- **WHAT NEEDS TO BE DONE**
Set down the lines of the data exactly, starting at the first and stopping after the line containing "word of the".

┌──

(* ===== verification/Prelude.v ===== *)
(** Verification of the Palacios virtual machine monitor.

    Palacios (src/palacios) runs a guest operating system on an AMD processor with SVM.  The
    processor leaves the guest for the VMM on the events that the VMM intercepts; the VMM
    handles the event and enters the guest again.  This library translates the VMM to Gallina,
    file by file, and proves what its parts promise each other and the guest.

    * How the C code is modelled

    Machine integers are [Z] with the wrap-around written out ([u8] ... [u64], [ulong] for the
    word of the host, [sint] for signed values).  The host is 32-bit or 64-bit ([Arch]).
    Bit-field structs are records with a [BitStruct] instance, which gives the word that holds
    them.  Fallible or partial code is in the monad [outcome]: [Done] is a result, [Undef] an
    access through a pointer to nothing and the other undefined behaviours, and [OutOfFuel]
    stands for a loop that has not ended after the given number of iterations.  Structs that
    are linked by pointers live in a heap ([gmap] from addresses); page tables and guest
    memory are byte memory ([mem]).  Functions with side effects take the state and return
    it.  The results of V3_Malloc are arguments, so that a theorem covers failure and success.

    * Files, in the order of dependency

    - Prelude.v (this file): [outcome], record update, machine integers, bit-field structs, byte
      memory, and the lemmas and tactics that the other files share.
    - Chain.v: linked lists that end in NULL, in a heap of structs.
    - MemMap.v, Module ShadowMap: vmm_mem.c, the shadow map of guest physical memory.
    - IoMap.v: vmm_io.c, the hooks on I/O ports.
    - Host.v: the services of the host in vmm.h; address conversions are parameters with laws.
    - Paging.v: vmm_paging.h and vmm_paging.c, page table entries, lookups and access checks;
      Passthrough.v has create_passthrough_pts_32.
    - Intr.v: vmm_intr.c and the injection at the end of v3_handle_svm_exit, against the
      interface [IntrCtrl] of interrupt controllers; Pic.v: devices/8259a.c, which implements it.
    - Hashtable.v: vmm_hashtable.c.
    - GuestInfo.v: vm_guest.h, vm_guest.c; GuestMem.v: vm_guest_mem.c.
    - ShadowPaging.v: vmm_shadow_paging.c; Invlpg.v: its INVLPG handler.
    - Decoder.v: vmm_decoder.c and vmm_decoder.h; Xed.v: vmm_xed.c, with the XED library as a
      parameter.
    - CtrlRegs.v: vmm_ctrl_regs.c; Isolation.v composes it with shadow paging.
    - SvmIo.v: svm_io.c, the I/O instructions, against the interface [IoDevices] of the
      functions that devices hook to ports.
    - Vmcb.v: vmcb.h and vmcb.c, the control block that the processor and the VMM share.
    - Emulator.v: vmm_emulator.c, accesses to hooked memory, against the interface [MemHooks]
      of the functions that are hooked to it.
    - SvmExit.v: svm_handler.c, svm_halt.c, svm_pause.c and svm_wbinvd.c.  [machine] puts the
      states of the components together and v3_handle_svm_exit composes their handlers.
    - Svm.v: svm.c, the set-up of the processor and of a guest.
    - DevMgr.v: vm_dev.c and vmm_dev_mgr.c, devices and their ports.
    - Nvram.v, Serial.v, Keyboard.v: devices/nvram.c, devices/serial.c, devices/keyboard.c.
    - Ramdisk.v: devices/ramdisk.c and ide.h, the IDE controller and its ATAPI drives, against
      the interface [CdromOps] of a medium (cdrom.h).  Atapi.v holds their theory, [CdromOpsOk]
      being what a medium promises, and Cdrom.v models devices/cdrom.c, a medium that is an
      image in the memory of the host.
    - Pit.v: devices/8254.c and the divisions of vmm_util.h.
    - ListHead.v: vmm_list.h; Queue.v: vmm_queue.c; VmTime.v: vmm_time.c; HostEvents.v:
      vmm_host_events.c.

    * What the theorems show

    - Isolation of the guest: over any sequence of guest writes, page faults, INVLPG, CR0 and
      CR3 accesses, the tables the processor walks translate to memory of the guest only
      (Isolation.v), and the registers of the processor stay in step with those the guest
      sees (CtrlRegs.v).  Faults establish the translation that the guest's page tables define
      (ShadowPaging.v), INVLPG takes it away (Invlpg.v), and without paging the tables are the
      shadow map (Passthrough.v).  The guest has only memory in its map, without hooks.
    - Memory: insertion into the shadow map keeps it sorted and disjoint and lookups find what
      was inserted (MemMap.v); copies to and from guest memory transfer the mapped prefix of
      their range and what is written is read back (GuestMem.v); the lookups are the walk of
      the processor, but for page directory entries at or above 2GB on 64-bit hosts, and
      entries are what their bits say (Paging.v).
    - Interrupts: pending requests are injected once each (Intr.v), and the 8259A keeps the
      contract that this needs, starts the interrupt it reports, and follows its
      initialisation protocol (Pic.v).
    - Devices and time: in modes 0 to 2 the interval timer is the tick-by-tick counter
      (Pit.v); updates reach each installed timer once (VmTime.v).
    - The whole: the set-up gives the processor the memory map of the guest, and from there on
      no sequence of exits that the exit handler returns from gets the guest out of its
      memory (Svm.v, SvmExit.v).  The sequences leave out INS of an element across a page
      boundary, which SvmIo.v shows to write to the next page of the host.  I/O exits exactly
      on the ports that have a hook (Svm.v); exits for interrupts are invisible but for the
      requests they inject (SvmExit.v).
    - Hooked memory: what the guest stores reaches the hook and what the hook returns is what
      the guest loads, on hosts that map the shadow tables at their physical addresses; where
      an instruction accesses hooked memory twice the emulator loses track (Emulator.v).
    - I/O: string instructions transfer the elements that lie in one page in order until the
      device refuses (SvmIo.v); the lists of the device manager and the port map stay in step (DevMgr.v).
    - CMOS and clock: the clock is a count of seconds in calendar form, what is written to the
      memory is read back (Nvram.v).  Serial ports: received bytes come out in order,
      one read late (Serial.v).  Keyboard and mouse: the controller stays well-formed, answers commands by
      its protocol, and gets stuck where the code forgets a state (Keyboard.v).
    - CD-ROM: a guest that sends a packet receives the answer word by word, or an error that
      REQUEST SENSE explains (Atapi.v); a READ gives the blocks of the image, and two missing
      checks give the memory of the host around it (Cdrom.v).
    - Data structures refine their abstractions: port hooks and hash tables finite maps,
      circular lists and queues sequences (IoMap.v, Hashtable.v, ListHead.v, Queue.v).

    * Bounds and fuel

    Loops over pointer lists take the size of the heap as fuel, loops over memory the number
    of bytes, and the loops over page tables their fixed number of entries; the theorems that
    use them show that this is enough.  The theorems over sequences of exits speak of the
    exits that the handler returns from; those on hooked memory (Emulator.v) also show that
    the emulation starts.  Where a loop may really not end (do_divll with base 0, prefixes
    without end), the fuel is an argument and the theorem says how much is needed, or that the
    model yields [OutOfFuel] or [Undef].

    * Not modelled

    - The host: its page allocator, interrupts and timers are parameters (Host.v, VmTime.v).
      src/geekos, src/kitten and src/misc are host operating systems and tools around the VMM.
    - The XED library is precompiled; only what vmm_xed.c asks of it is a parameter.
    - The guest firmware (src/palacios/src/vmboot: rombios, vgabios, vmxassist) runs inside the
      guest and is data to the VMM.
    - Intel VMX (vmx.c, vmcs.c) is not finished in the source, and the assembly stubs enter and
      leave the guest: what the processor does in between is the step relation of SvmExit.v.
    - Debug output (vmm_debug.c, the print functions) has no effect on the state.
    - vmm_string.c is compiled out in favour of the host's functions.
    - vmm_config.c and vmm.c call the initialisers of the other parts in order; generic.c
      forwards ports to the real device; bochs_debug.c, timer.c, simple_pic.c and 8237_dma.c
      are debug output or stubs; rd_print_state of ramdisk.c prints. *)
From Stdlib Require Import ZArith Lia Bool.
From stdpp Require Import base tactics numbers list gmap.
#[export] Instance eta_shadow_map : Eta shadow_map := fun m =>
  mk_shadow_map (num_regions m) (head m) (regions m) (hooks m).

(** [struct pf_error_code], as far as the fault handlers read it. *)
Record pf_error := mk_pf_error {
  pf_present : Z;
  pf_write : Z;
  pf_user : Z;
  pf_rsvd_access : Z;
  pf_ifetch : Z;
  pf_rsvd : Z;
}.

(** ** Operations *)

(** The node at [entry] is fresh from V3_Malloc, so every field is assigned; a
    NULL result of V3_Malloc is not checked by the callers. *)
Definition init_shadow_region (h : gmap Z shadow_region) (entry : Z)
    (guest_addr_start guest_addr_end : Z) (gt : guest_region_type)
    (ht : host_region_type) : outcome (gmap Z shadow_region) :=
  if entry =? NULL then Undef else
  Done (<[entry := mk_shadow_region gt guest_addr_start guest_addr_end ht 0 NULL NULL]> h).

Definition init_shadow_map (map : shadow_map) : shadow_map :=
  map <| num_regions := 0 |> <| head := NULL |>.

(** The loop of add_shadow_region, from [cursor] on. *)
Fixpoint add_shadow_region_loop (fuel : nat) (map : shadow_map) (region cursor : Z)
    : outcome (Z * shadow_map) :=
  match fuel with
  | O => OutOfFuel
  | S fuel =>
    if cursor =? NULL then Done (-1, map) else
    c ← deref (regions map) cursor;
    r ← deref (regions map) region;
    if (guest_end c >? guest_start r) && (guest_start c <? guest_start r) then
      Done (-1, map)
    else if sr_next c =? NULL then
      h ← modify (regions map) cursor (fun c => c <| sr_next := region |>);
      h ← modify h region (fun r => r <| sr_prev := cursor |>);
      h ← modify h region (fun r => r <| sr_next := NULL |>);
      Done (0, map <| regions := h |> <| num_regions := u32 (num_regions map + 1) |>)
    else
      n ← deref (regions map) (sr_next c);
      if guest_start n >=? guest_end r then
        h ← modify (regions map) region (fun r => r <| sr_next := sr_next c |>);
        h ← modify h region (fun r => r <| sr_prev := cursor |>);
        h ← modify h (sr_next c) (fun n => n <| sr_prev := region |>);
        h ← modify h cursor (fun c => c <| sr_next := region |>);
        Done (0, map <| regions := h |> <| num_regions := u32 (num_regions map + 1) |>)
      else if guest_end n <=? guest_start r then
        add_shadow_region_loop fuel map region (sr_next c)
      else Done (-1, map)
  end.

Definition add_shadow_region (map : shadow_map) (region : Z) : outcome (Z * shadow_map) :=
  let cursor := head map in
  r ← deref (regions map) region;
  let insert_first :=
    h ← modify (regions map) region (fun r => r <| sr_prev := NULL |>);
    h ← modify h region (fun r => r <| sr_next := cursor |>);
    Done (0, map <| regions := h |> <| num_regions := u32 (num_regions map + 1) |>
                 <| head := region |>) in
  if cursor =? NULL then insert_first
  else
    c ← deref (regions map) cursor;
    if guest_start c >=? guest_end r then insert_first
    else add_shadow_region_loop (S (size (regions map))) map region cursor.
(* ===== verification/IoMap.v ===== *)
(** The I/O port map: vmm_io.c and vmm_io.h.

    [struct vmm_io_map] is a doubly linked list of hooks sorted by port.  [Module IoMap]
    translates its operations on the pointers; the theorems show that the list is a
    finite map from port numbers to handlers: hooking is insertion of an absent key,
    unhooking is deletion and v3_get_io_hook is lookup. *)
From stdpp Require Import base tactics numbers list gmap sorting.
From S2P Require Import Prelude Chain.

Module IoMap.

(** ** Data *)

(** The callbacks are function pointers. *)
Record vmm_io_hook := mk_vmm_io_hook {
  port : Z;
  io_read : Z;
  io_write : Z;
  io_priv_data : Z;
  io_next : Z;
  io_prev : Z;
}.

#[export] Instance eta_vmm_io_hook : Eta vmm_io_hook := fun h =>
  mk_vmm_io_hook (port h) (io_read h) (io_write h) (io_priv_data h) (io_next h) (io_prev h).

(** [struct vmm_io_map] with the heap its pointers lead to. *)
Record vmm_io_map := mk_vmm_io_map {
  num_ports : Z;
  io_head : Z;
  io_hooks : gmap Z vmm_io_hook;
}.

#[export] Instance eta_vmm_io_map : Eta vmm_io_map := fun m =>
  mk_vmm_io_map (num_ports m) (io_head m) (io_hooks m).

(** ** Operations *)

Definition v3_init_vmm_io_map (io_map : vmm_io_map) : vmm_io_map :=
  io_map <| num_ports := 0 |> <| io_head := NULL |>.

(** The loop of add_io_hook: the last hook whose successor has a larger port. *)
Fixpoint add_io_hook_loop (fuel : nat) (h : gmap Z vmm_io_hook) (tmp_hook prt : Z)
    : outcome Z :=
  match fuel with
  | O => OutOfFuel
  | S fuel =>
    t ← deref h tmp_hook;
    if io_next t =? NULL then Done tmp_hook else
    n ← deref h (io_next t);
    if port n <=? prt then add_io_hook_loop fuel h (io_next t) prt else Done tmp_hook
  end.

Definition add_io_hook (io_map : vmm_io_map) (io_hook : Z) : outcome (Z * vmm_io_map) :=
  if io_head io_map =? NULL then
    Done (0, io_map <| io_head := io_hook |> <| num_ports := 1 |>)
  else
    hd ← deref (io_hooks io_map) (io_head io_map);
    hk ← deref (io_hooks io_map) io_hook;
    if port hd >? port hk then
      h ← modify (io_hooks io_map) io_hook (fun n => n <| io_next := io_head io_map |>);
      h ← modify h (io_head io_map) (fun n => n <| io_prev := io_hook |>);
      Done (0, io_map <| io_hooks := h |> <| io_head := io_hook |>
                      <| num_ports := u32 (num_ports io_map + 1) |>)
    else
      tmp_hook ← add_io_hook_loop (S (size (io_hooks io_map))) (io_hooks io_map)
                   (io_head io_map) (port hk);
      t ← deref (io_hooks io_map) tmp_hook;
      if port t =? port hk then Done (-1, io_map)
      else
        h ← modify (io_hooks io_map) io_hook (fun n => n <| io_prev := tmp_hook |>);
        h ← modify h io_hook (fun n => n <| io_next := io_next t |>);
        h ← (if io_next t =? NULL then Done h
             else modify h (io_next t) (fun n => n <| io_prev := io_hook |>));
        h ← modify h tmp_hook (fun n => n <| io_next := io_hook |>);
        Done (0, io_map <| io_hooks := h |> <| num_ports := u32 (num_ports io_map + 1) |>).

Definition remove_io_hook (io_map : vmm_io_map) (io_hook : Z) : outcome (Z * vmm_io_map) :=
  hk ← deref (io_hooks io_map) io_hook;
  let finish (io_map : vmm_io_map) :=
    hk ← deref (io_hooks io_map) io_hook;
    h ← (if io_next hk =? NULL then Done (io_hooks io_map)
         else modify (io_hooks io_map) (io_next hk) (fun n => n <| io_prev := io_prev hk |>));
    Done (0, io_map <| io_hooks := h |> <| num_ports := u32 (num_ports io_map - 1) |>) in
  if io_head io_map =? io_hook then finish (io_map <| io_head := io_next hk |>)
  else if io_prev hk =? NULL then Done (-1, io_map)
  else
    h ← modify (io_hooks io_map) (io_prev hk) (fun n => n <| io_next := io_next hk |>);
    finish (io_map <| io_hooks := h |>).

Fixpoint get_io_hook_loop (fuel : nat) (h : gmap Z vmm_io_hook) (tmp_hook prt : Z)
    : outcome Z :=
  match fuel with
  | O => OutOfFuel
  | S fuel =>
    if tmp_hook =? NULL then Done NULL else
    t ← deref h tmp_hook;
    if port t =? prt then Done tmp_hook else get_io_hook_loop fuel h (io_next t) prt
  end.

Definition v3_get_io_hook (io_map : vmm_io_map) (prt : Z) : outcome Z :=
  get_io_hook_loop (S (size (io_hooks io_map))) (io_hooks io_map) (io_head io_map) prt.

(** The handlers of a port hooked without callbacks: they transfer nothing. *)
Definition default_write (prt : Z) (src : list Z) (length : Z) (priv_data : Z) : Z := 0.

Definition default_read (prt : Z) (dst : list Z) (length : Z) (priv_data : Z)
    : Z * list Z := (0, dst).

Section hook.
(** The addresses of default_read and default_write. *)
Context (default_read_ptr default_write_ptr : Z).

(** The struct v3_hook_io_port fills in; the port is stored in an unsigned short. *)
Definition new_hook (prt read write priv_data : Z) : vmm_io_hook :=
  mk_vmm_io_hook (u16 prt)
    (if read =? NULL then default_read_ptr else read)
    (if write =? NULL then default_write_ptr else write) priv_data NULL NULL.

(** [io_hook] is the pointer V3_Malloc returns. *)
Definition v3_hook_io_port (io_map : vmm_io_map) (io_hook : Z)
    (prt read write priv_data : Z) : outcome (Z * vmm_io_map) :=
  if io_hook =? NULL then Undef else
  let h := <[io_hook := new_hook prt read write priv_data]> (io_hooks io_map) in
  '(ret, io_map) ← add_io_hook (io_map <| io_hooks := h |>) io_hook;
  if negb (ret =? 0) then
    h ← v3_free (io_hooks io_map) io_hook;
    Done (-1, io_map <| io_hooks := h |>)
  else Done (0, io_map).
End hook.

Definition v3_unhook_io_port (io_map : vmm_io_map) (prt : Z) : outcome (Z * vmm_io_map) :=
  hook ← v3_get_io_hook io_map prt;
  if hook =? NULL then Done (-1, io_map)
  else
    '(_, io_map) ← remove_io_hook io_map hook;
    Done (0, io_map).

(** ** The port map as a finite map *)

Record io_handler := mk_io_handler { hd_read : Z; hd_write : Z; hd_priv : Z }.

Definition handler (n : vmm_io_hook) : io_handler :=
  mk_io_handler (io_read n) (io_write n) (io_priv_data n).

Definition entry (n : vmm_io_hook) : Z * io_handler := (port n, handler n).

Definition entries (h : gmap Z vmm_io_hook) (l : list Z) : list (Z * io_handler) :=
  entry <$> nodes h l.

Definition abs (h : gmap Z vmm_io_hook) (l : list Z) : gmap Z io_handler :=
  list_to_map (entries h l).

(** The hooks are linked both ways and sorted by strictly increasing port. *)
Record wf (io_map : vmm_io_map) (l : list Z) : Prop := {
  wf_dchain : dchain io_next io_prev (io_hooks io_map) (io_head io_map) l;
  wf_sorted : StronglySorted Z.lt (entries (io_hooks io_map) l).*1;
  wf_count : num_ports io_map = u32 (Z.of_nat (length l));
}.

Lemma entries_cons h x l n : h !! x = Some n -> entries h (x :: l) = entry n :: entries h l.
Proof. intros Hx. unfold entries. by rewrite (nodes_cons _ _ _ _ Hx). Qed.

Lemma entries_app h l1 l2 : entries h (l1 ++ l2) = entries h l1 ++ entries h l2.
Proof. unfold entries. by rewrite nodes_app, fmap_app. Qed.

└──

- **EXPECTED OUTPUT**
(* ===== verification/Prelude.v ===== *)
(** Verification of the Palacios virtual machine monitor.

    Palacios (src/palacios) runs a guest operating system on an AMD processor with SVM.  The
    processor leaves the guest for the VMM on the events that the VMM intercepts; the VMM
    handles the event and enters the guest again.  This library translates the VMM to Gallina,
    file by file, and proves what its parts promise each other and the guest.

    * How the C code is modelled

    Machine integers are [Z] with the wrap-around written out ([u8] ... [u64], [ulong] for the
    word of the host, [sint] for signed values).  The host is 32-bit or 64-bit ([Arch]).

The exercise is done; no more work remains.